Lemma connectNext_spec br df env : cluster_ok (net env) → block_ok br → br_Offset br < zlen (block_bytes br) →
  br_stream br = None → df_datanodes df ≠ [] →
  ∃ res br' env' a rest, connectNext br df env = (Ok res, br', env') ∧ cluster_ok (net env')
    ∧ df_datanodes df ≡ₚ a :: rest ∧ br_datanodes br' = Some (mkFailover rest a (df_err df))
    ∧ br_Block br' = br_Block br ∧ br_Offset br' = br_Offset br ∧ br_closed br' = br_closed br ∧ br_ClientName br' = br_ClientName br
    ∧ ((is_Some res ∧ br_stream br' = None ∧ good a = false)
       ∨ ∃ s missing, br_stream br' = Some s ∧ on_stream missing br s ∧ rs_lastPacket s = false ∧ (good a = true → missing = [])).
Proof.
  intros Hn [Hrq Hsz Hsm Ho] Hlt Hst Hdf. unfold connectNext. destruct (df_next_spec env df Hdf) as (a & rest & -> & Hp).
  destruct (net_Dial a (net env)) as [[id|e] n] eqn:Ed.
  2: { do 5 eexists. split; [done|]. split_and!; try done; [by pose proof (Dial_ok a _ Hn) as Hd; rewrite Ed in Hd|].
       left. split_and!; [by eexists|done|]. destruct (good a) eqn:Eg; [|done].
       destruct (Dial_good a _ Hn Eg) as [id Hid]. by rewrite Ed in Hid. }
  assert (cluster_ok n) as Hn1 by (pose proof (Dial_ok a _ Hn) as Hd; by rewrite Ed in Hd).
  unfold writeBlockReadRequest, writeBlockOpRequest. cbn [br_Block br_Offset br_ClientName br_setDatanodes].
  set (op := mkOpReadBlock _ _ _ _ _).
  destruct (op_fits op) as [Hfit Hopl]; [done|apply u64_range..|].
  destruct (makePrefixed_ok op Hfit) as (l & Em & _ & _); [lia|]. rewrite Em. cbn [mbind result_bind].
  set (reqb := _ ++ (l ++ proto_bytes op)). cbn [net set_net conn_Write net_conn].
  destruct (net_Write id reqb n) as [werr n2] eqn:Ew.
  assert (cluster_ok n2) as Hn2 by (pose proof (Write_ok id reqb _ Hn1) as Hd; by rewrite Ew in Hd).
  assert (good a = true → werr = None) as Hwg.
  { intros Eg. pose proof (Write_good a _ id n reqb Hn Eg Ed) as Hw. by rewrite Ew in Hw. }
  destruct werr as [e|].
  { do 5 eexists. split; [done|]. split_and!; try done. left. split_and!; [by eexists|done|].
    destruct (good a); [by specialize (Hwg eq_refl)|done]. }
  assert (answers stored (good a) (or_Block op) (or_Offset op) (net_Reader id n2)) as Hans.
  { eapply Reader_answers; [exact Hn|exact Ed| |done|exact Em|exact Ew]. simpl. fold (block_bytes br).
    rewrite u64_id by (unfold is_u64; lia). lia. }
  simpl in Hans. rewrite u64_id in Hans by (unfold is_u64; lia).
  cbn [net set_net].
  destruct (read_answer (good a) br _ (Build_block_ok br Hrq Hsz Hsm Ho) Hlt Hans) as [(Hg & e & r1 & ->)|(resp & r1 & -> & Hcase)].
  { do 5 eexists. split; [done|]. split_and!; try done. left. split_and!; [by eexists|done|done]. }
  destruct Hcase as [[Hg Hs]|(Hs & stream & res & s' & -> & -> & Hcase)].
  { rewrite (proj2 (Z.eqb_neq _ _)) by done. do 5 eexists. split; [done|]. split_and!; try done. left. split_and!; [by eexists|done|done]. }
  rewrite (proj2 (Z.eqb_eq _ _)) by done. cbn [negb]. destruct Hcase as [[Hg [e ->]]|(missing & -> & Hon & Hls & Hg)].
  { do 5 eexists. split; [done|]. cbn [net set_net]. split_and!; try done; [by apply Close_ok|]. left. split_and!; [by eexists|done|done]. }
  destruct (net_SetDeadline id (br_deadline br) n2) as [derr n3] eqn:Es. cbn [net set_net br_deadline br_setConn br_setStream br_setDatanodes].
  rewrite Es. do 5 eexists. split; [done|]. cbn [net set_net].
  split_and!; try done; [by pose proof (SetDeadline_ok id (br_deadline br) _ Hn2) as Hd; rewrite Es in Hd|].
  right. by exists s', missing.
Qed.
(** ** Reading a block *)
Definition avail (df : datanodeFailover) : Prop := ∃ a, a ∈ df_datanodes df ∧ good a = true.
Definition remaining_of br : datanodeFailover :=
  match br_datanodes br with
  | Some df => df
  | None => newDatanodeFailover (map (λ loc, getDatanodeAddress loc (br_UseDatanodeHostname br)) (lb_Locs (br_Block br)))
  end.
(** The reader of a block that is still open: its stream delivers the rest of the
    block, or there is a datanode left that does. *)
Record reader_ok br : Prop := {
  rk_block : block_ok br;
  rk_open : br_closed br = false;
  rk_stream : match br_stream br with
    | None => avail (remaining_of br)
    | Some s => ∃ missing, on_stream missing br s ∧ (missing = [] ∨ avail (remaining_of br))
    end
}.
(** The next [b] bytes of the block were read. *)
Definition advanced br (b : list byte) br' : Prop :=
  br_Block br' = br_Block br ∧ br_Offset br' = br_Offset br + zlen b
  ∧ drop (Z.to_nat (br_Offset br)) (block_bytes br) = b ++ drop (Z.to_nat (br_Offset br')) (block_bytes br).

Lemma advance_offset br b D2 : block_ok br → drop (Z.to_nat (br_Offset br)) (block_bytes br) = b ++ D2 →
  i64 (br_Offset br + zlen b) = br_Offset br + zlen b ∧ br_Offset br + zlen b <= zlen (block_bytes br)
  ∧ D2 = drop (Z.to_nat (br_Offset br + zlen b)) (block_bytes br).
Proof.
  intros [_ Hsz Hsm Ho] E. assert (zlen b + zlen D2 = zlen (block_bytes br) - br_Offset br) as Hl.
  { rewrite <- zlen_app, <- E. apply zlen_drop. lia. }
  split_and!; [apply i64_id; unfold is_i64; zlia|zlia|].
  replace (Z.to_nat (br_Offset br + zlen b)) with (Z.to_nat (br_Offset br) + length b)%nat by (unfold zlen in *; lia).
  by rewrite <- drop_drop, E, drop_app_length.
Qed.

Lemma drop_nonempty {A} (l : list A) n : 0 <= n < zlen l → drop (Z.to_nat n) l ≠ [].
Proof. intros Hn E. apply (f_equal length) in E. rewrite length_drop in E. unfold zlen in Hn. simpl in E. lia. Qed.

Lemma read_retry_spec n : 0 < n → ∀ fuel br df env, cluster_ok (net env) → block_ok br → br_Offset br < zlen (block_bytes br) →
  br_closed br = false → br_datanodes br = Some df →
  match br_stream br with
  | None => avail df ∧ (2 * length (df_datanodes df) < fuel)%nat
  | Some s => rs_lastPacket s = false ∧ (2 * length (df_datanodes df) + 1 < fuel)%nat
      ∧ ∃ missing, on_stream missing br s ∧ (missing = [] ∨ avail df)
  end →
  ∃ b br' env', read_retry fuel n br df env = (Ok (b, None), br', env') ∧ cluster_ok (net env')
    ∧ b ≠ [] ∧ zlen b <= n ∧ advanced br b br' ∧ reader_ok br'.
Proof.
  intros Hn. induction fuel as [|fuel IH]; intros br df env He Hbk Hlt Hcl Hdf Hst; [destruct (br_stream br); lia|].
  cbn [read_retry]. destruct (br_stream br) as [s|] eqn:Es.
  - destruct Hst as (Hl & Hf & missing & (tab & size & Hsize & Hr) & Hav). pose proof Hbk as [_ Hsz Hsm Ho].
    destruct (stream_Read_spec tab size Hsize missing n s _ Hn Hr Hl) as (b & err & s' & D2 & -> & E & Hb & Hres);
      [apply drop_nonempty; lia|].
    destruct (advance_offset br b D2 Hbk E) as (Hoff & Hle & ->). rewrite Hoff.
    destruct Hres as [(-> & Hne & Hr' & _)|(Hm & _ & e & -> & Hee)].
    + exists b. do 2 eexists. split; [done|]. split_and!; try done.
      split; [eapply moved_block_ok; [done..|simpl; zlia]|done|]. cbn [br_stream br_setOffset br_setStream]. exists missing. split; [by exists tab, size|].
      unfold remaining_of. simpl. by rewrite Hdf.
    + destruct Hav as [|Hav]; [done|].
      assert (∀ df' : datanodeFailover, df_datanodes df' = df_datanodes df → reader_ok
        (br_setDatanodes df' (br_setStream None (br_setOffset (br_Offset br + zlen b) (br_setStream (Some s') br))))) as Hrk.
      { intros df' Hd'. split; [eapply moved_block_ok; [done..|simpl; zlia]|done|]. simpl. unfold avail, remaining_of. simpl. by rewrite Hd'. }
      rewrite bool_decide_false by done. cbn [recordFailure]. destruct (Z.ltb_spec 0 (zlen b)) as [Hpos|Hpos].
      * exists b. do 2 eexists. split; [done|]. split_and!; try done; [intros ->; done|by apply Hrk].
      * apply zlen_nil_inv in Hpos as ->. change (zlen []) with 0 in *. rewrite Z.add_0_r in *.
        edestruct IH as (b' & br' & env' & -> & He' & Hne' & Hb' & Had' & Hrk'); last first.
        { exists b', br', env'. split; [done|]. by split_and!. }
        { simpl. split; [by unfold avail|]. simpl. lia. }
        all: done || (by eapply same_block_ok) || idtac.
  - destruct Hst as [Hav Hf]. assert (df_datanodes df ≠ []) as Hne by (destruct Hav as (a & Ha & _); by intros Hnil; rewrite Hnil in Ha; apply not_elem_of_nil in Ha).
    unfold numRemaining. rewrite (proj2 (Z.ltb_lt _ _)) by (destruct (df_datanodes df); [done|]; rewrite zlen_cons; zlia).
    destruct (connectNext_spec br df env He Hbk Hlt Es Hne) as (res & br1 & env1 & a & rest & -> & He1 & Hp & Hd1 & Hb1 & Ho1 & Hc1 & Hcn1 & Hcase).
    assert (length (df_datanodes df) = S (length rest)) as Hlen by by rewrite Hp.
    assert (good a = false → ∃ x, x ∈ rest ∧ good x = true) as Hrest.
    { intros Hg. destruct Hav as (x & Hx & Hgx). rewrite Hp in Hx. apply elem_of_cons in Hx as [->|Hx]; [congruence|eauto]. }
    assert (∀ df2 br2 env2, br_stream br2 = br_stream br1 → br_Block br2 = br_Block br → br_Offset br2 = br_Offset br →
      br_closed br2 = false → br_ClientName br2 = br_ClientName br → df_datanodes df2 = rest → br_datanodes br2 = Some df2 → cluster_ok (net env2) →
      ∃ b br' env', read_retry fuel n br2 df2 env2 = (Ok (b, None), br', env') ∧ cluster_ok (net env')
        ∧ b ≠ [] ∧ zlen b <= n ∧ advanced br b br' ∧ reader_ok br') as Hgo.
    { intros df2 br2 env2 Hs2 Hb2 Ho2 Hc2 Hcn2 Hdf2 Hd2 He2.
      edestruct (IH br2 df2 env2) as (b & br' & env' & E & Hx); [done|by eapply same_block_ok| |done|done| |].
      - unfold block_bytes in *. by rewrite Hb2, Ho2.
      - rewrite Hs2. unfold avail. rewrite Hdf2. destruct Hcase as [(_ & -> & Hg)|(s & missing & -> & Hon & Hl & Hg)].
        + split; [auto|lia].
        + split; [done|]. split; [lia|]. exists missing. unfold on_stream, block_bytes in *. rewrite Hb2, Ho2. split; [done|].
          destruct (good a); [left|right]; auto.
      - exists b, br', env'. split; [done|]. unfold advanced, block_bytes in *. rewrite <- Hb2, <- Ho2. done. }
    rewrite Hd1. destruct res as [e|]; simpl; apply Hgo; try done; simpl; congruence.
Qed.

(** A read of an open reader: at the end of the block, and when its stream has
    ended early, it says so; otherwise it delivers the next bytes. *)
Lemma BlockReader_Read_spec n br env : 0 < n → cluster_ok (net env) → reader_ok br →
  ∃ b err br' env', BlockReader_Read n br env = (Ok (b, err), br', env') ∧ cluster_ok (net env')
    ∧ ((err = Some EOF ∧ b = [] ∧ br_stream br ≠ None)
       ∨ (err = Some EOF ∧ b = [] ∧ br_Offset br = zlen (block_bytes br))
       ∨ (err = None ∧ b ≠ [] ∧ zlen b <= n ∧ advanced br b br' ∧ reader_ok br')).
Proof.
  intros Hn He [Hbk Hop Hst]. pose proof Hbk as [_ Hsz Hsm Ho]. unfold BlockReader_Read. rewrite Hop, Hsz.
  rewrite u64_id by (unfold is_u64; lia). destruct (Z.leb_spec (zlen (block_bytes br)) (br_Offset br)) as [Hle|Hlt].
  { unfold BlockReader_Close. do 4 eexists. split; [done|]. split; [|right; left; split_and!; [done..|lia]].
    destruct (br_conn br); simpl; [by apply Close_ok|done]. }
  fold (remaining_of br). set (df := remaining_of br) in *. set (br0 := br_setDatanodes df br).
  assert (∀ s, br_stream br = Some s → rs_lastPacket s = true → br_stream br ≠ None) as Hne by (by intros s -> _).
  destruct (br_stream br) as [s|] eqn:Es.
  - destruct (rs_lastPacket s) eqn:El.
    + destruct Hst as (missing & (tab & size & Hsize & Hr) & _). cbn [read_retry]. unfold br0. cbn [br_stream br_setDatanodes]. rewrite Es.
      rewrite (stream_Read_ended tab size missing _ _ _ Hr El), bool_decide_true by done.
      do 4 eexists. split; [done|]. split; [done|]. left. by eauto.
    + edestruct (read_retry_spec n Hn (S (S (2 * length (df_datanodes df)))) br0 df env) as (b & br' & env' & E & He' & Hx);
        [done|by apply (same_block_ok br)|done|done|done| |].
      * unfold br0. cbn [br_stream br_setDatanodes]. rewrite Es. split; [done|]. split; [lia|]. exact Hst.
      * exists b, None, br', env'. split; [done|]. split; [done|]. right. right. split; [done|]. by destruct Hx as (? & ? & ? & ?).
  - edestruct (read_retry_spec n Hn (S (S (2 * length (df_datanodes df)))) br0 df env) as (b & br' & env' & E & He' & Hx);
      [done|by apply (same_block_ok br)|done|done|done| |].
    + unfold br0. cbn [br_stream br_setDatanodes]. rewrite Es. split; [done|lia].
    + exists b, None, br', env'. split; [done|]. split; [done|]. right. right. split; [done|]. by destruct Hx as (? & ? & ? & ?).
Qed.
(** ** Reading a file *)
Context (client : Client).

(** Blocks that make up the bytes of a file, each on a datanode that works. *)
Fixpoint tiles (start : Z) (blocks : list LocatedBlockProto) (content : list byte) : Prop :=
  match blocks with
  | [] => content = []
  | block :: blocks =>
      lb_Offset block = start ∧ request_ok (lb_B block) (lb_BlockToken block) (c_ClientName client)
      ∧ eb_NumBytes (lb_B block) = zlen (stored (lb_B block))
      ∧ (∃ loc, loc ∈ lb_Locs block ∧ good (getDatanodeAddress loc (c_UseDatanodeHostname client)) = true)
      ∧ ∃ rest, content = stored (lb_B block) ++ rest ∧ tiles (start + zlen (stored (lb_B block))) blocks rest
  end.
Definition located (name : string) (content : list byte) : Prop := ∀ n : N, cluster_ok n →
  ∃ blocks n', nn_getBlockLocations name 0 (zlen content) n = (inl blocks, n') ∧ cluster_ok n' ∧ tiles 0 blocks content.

Exercise => Gather every line from the entries above where the word "pose" appears, and copy them.

Solved problem =>
  2: { do 5 eexists. split; [done|]. split_and!; try done; [by pose proof (Dial_ok a _ Hn) as Hd; rewrite Ed in Hd|].
  assert (cluster_ok n) as Hn1 by (pose proof (Dial_ok a _ Hn) as Hd; by rewrite Ed in Hd).
  assert (cluster_ok n2) as Hn2 by (pose proof (Write_ok id reqb _ Hn1) as Hd; by rewrite Ew in Hd).
  { intros Eg. pose proof (Write_good a _ id n reqb Hn Eg Ed) as Hw. by rewrite Ew in Hw. }
  split_and!; try done; [by pose proof (SetDeadline_ok id (br_deadline br) _ Hn2) as Hd; rewrite Es in Hd|].
  - destruct Hst as (Hl & Hf & missing & (tab & size & Hsize & Hr) & Hav). pose proof Hbk as [_ Hsz Hsm Ho].
  intros Hn He [Hbk Hop Hst]. pose proof Hbk as [_ Hsz Hsm Ho]. unfold BlockReader_Read. rewrite Hop, Hsz.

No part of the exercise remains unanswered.